Reproduce exactly, from the line containing "(chans, drops) =>", every line down to the end of the data below.

*** Supplied material ***

(* ===== verification/OutboxInterface.v ===== *)
(** * The outbox store interface

    [adapters.OutboxStore] of [src/adapters/adapter.go] as a type class: the
    operations its clients call and what they promise, which the clients'
    theorems rely on, with the in-memory store as an instance of both, and the
    memory adapter's [AppendWithOutbox] over it. *)

From S2P Require Import Prelude.
From S2P Require Import Types.
From S2P Require Import Common.
From S2P Require Import MemoryAdapter.
From S2P Require Import MemorySubscription.
From S2P Require Import OutboxStore.

Class OutboxStoreOps (S : Type) := {
  os_Schedule : Env → list OutboxMessage → op S error (list OutboxMessage);
  os_FetchPending : Env → Z → op S error (list OutboxMessage);
  os_MarkCompleted : Env → list string → op S error unit;
  os_MarkFailed : Env → string → option error → op S error unit;
  os_RetryFailed : Env → Z → op S error Z;
  os_ReclaimStale : Env → Z → op S error Z;
  os_MoveToDeadLetter : Env → Z → op S error Z;
  os_Cleanup : Env → Z → op S error Z;
}.

(** The contract, over the messages the store holds: an operation that fails
    changes nothing, and one that succeeds does what the message machine says.
    Under a live context the store is available. *)
Class OutboxStoreLaws (S : Type) `{OutboxStoreOps S} `{ErrorText} := {
  os_view : S → gmap string OutboxMessage;
  os_schedule_live : ∀ env ms s, ctx_Err env = None → ∃ s' ms', os_Schedule env ms s = (s', Ok ms');
  os_schedule_ok : ∀ env ms s s' ms', os_Schedule env ms s = (s', Ok ms') →
    ms' = scheduled env (time_Now env 0) 0 ms ∧
    os_view s' = foldl (λ m x, <[om_ID x := x]> m) (os_view s) ms';
  os_schedule_err : ∀ env ms s s' e, os_Schedule env ms s = (s', Err e) → s' = s;
  os_fetch_ok : ∀ env n s, ctx_Err env = None → store_wf (os_view s) → ∃ s' ms,
    os_FetchPending env n s = (s', Ok ms) ∧ NoDup (om_ID <$> ms) ∧ store_wf (os_view s') ∧
    (∀ c, c ∈ ms → os_view s' !! om_ID c = Some c ∧
       ∃ m, os_view s !! om_ID c = Some m ∧ isDue (time_Now env 0) m = true ∧ c = claim (time_Now env 0) m) ∧
    (∀ id, id ∉ om_ID <$> ms → os_view s' !! id = os_view s !! id) ∧
    (∀ id m, os_view s !! id = Some m → isDue (time_Now env 0) m = true → id ∉ om_ID <$> ms →
       0 < n ∧ Z.of_nat (length ms) = n);
  os_complete_ok : ∀ env ids s, ctx_Err env = None → ∃ s',
    os_MarkCompleted env ids s = (s', Ok tt) ∧
    ∀ id, os_view s' !! id =
      if decide (id ∈ ids) then complete (time_Now env 0) <$> os_view s !! id else os_view s !! id;
  os_fail_ok : ∀ env id e s m, ctx_Err env = None → os_view s !! id = Some m → ∃ s',
    os_MarkFailed env id e s = (s', Ok tt) ∧ os_view s' = <[id := fail e m]> (os_view s);
  os_retry_ok : ∀ env n s, ctx_Err env = None → Z.of_nat (size (os_view s)) ≤ MaxInt64 → ∃ s' c,
    os_RetryFailed env n s = (s', Ok c) ∧
    os_view s' = (λ m, if retryable n m then set_Status m OutboxPending else m) <$> os_view s;
  os_reclaim_ok : ∀ env d s, ctx_Err env = None → Z.of_nat (size (os_view s)) ≤ MaxInt64 → ∃ s' c,
    os_ReclaimStale env d s = (s', Ok c) ∧
    os_view s' = (λ m, if stale (cutoff env d) m then set_Status m OutboxPending else m) <$> os_view s;
  os_dead_ok : ∀ env n s, ctx_Err env = None → Z.of_nat (size (os_view s)) ≤ MaxInt64 → ∃ s' c,
    os_MoveToDeadLetter env n s = (s', Ok c) ∧
    os_view s' = (λ m, if exhausted n m then set_Status m OutboxDeadLetter else m) <$> os_view s;
}.

(** ** The in-memory store *)

#[export] Instance memory_outbox_ops `{MapOrder} `{SliceSort} `{ErrorText} : OutboxStoreOps OutboxStore := {|
  os_Schedule := Schedule;
  os_FetchPending := FetchPending;
  os_MarkCompleted := MarkCompleted;
  os_MarkFailed := MarkFailed;
  os_RetryFailed := RetryFailed;
  os_ReclaimStale := ReclaimStale;
  os_MoveToDeadLetter := MoveToDeadLetter;
  os_Cleanup := Cleanup;
|}.

Lemma sweep_update_live `{MapOrder} env p f s :
  ctx_Err env = None → Z.of_nat (size (messages s)) ≤ MaxInt64 →
  sweep env (rangeUpdate p f) s =
    (mkOutboxStore ((λ m, if p m then f m else m) <$> messages s), Ok (countWhere p (messages s))).
Proof. intros Hc Hb. unfold sweep, check_ctx. rewrite Hc, rangeUpdate_spec by done. done. Qed.

Lemma memory_fetch_ok `{MapOrder} `{SliceSort} env n s :
  ctx_Err env = None → store_wf (messages s) → ∃ s' ms,
    FetchPending env n s = (s', Ok ms) ∧ NoDup (om_ID <$> ms) ∧ store_wf (messages s') ∧
    (∀ c, c ∈ ms → messages s' !! om_ID c = Some c ∧
       ∃ m, messages s !! om_ID c = Some m ∧ isDue (time_Now env 0) m = true ∧ c = claim (time_Now env 0) m) ∧
    (∀ id, id ∉ om_ID <$> ms → messages s' !! id = messages s !! id) ∧
    (∀ id m, messages s !! id = Some m → isDue (time_Now env 0) m = true → id ∉ om_ID <$> ms →
       0 < n ∧ Z.of_nat (length ms) = n).
Proof.
  intros Hc Hwf. destruct (FetchPending_claims env n s Hwf Hc) as (s' & ms & E & Hnd & _ & _ & Hcl & Hfr & Hrest).
  exists s', ms. split; [done|]. split; [done|]. split; [|split; [|split]].
  - intros id m Hm. destruct (decide (id ∈ om_ID <$> ms)) as [Hin|Hn].
    + apply list_elem_of_fmap in Hin as (c & -> & Hin). destruct (Hcl c Hin) as (_ & Hs' & m0 & _ & _ & Ec).
      simplify_eq. split; [done|]. cbn. apply i64_range.
    + rewrite Hfr in Hm by done. by apply Hwf.
  - intros c Hin. destruct (Hcl c Hin) as (_ & Hs' & Hm). done.
  - done.
  - intros id m Hm Hd Hn. destruct (Hrest id m Hm Hd Hn) as (H1 & H2 & _). done.
Qed.

#[export] Instance memory_outbox_laws `{MapOrder} `{SliceSort} `{ErrorText} : OutboxStoreLaws OutboxStore.
Proof.
  refine {| os_view := messages |}; cbn.
  - intros env ms s Hc. rewrite Schedule_live by done. eauto.
  - intros env ms s s' ms'. destruct (ctx_Err env) eqn:Hc; [unfold Schedule, check_ctx; by rewrite Hc|].
    rewrite Schedule_live by done. by intros [= <- <-].
  - intros env ms s s' e. unfold Schedule. destruct (check_ctx env); [|by intros [= <- _]].
    by destruct (scheduleLoop _ _ _ _ _).
  - intros env n s. apply memory_fetch_ok.
  - intros env ids s Hc. unfold MarkCompleted, check_ctx. rewrite Hc. cbn. eexists. split; [done|].
    intros id. cbn. apply complete_loop.
  - intros env id e s m Hc Hm. unfold MarkFailed, check_ctx. rewrite Hc. cbn. rewrite Hm. eauto.
  - intros env n s Hc Hb. unfold RetryFailed. rewrite sweep_update_live by done. eauto.
  - intros env n s Hc Hb. unfold ReclaimStale. rewrite sweep_update_live by done. eauto.
  - intros env n s Hc Hb. unfold MoveToDeadLetter. rewrite sweep_update_live by done. eauto.
Defined.

(** ** Atomic append with the outbox

    [AppendWithOutbox] of [src/adapters/memory/memory.go]: the events and the
    outbox messages are written in one critical section, the messages into the
    store the caller configured. *)

(** The outbox store is an interface value, [None] when it is nil; [envS] is
    the environment of its [Schedule] call. *)
Definition AppendWithOutbox {S} `{OutboxStoreOps S} (env envS : Env) (recv : nat → nat → nat)
    (streamID : string) (events : list EventRecord) (expectedVersion : Z)
    (outboxMessages : list OutboxMessage)
    : op (MemoryAdapter * option S) error (list StoredEvent * list pendingDrop) := λ '(a, outbox),
  match check_ctx env with
  | Err e => ((a, outbox), Err e)
  | Ok _ =>
      let some := 0 <? Z.of_nat (length outboxMessages) in
      if some && bool_decide (outbox = None) then ((a, outbox), Err ErrNilOutboxStore)
      else match checkAppendLocked streamID events expectedVersion a with
      | Err e => ((a, outbox), Err e)
      | Ok _ =>
          let '(outbox, r) :=
            match some, outbox with
            | true, Some o =>
                let '(o, r) := os_Schedule envS outboxMessages o in
                (Some o, match r with Ok _ => Ok tt | Err e => Err e end)
            | _, _ => (outbox, Ok tt)
            end in
          match r with
          | Err e => ((a, outbox), Err e)
          | Ok _ =>
              match appendLocked env streamID events expectedVersion a with
              | (a, Err e) => ((a, outbox), Err e)
              | (a, Ok storedEvents) =>
                  match notifySubscribers recv (ma_subscribers a) storedEvents (ma_chans a) [] with
                  | Ok (chans, drops) =>
                      ((set_subs a (ma_closed a) (ma_subscribers a) chans (ma_nextChan a), outbox),
                       Ok (storedEvents, drops))
                  | Err e => ((a, outbox), Err e)
                  end
              end
          end
      end
  end.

*** End of Supplied material ***

#### Solution below
                  | Ok (chans, drops) =>
                      ((set_subs a (ma_closed a) (ma_subscribers a) chans (ma_nextChan a), outbox),
                       Ok (storedEvents, drops))
                  | Err e => ((a, outbox), Err e)
                  end
              end
          end
      end
  end.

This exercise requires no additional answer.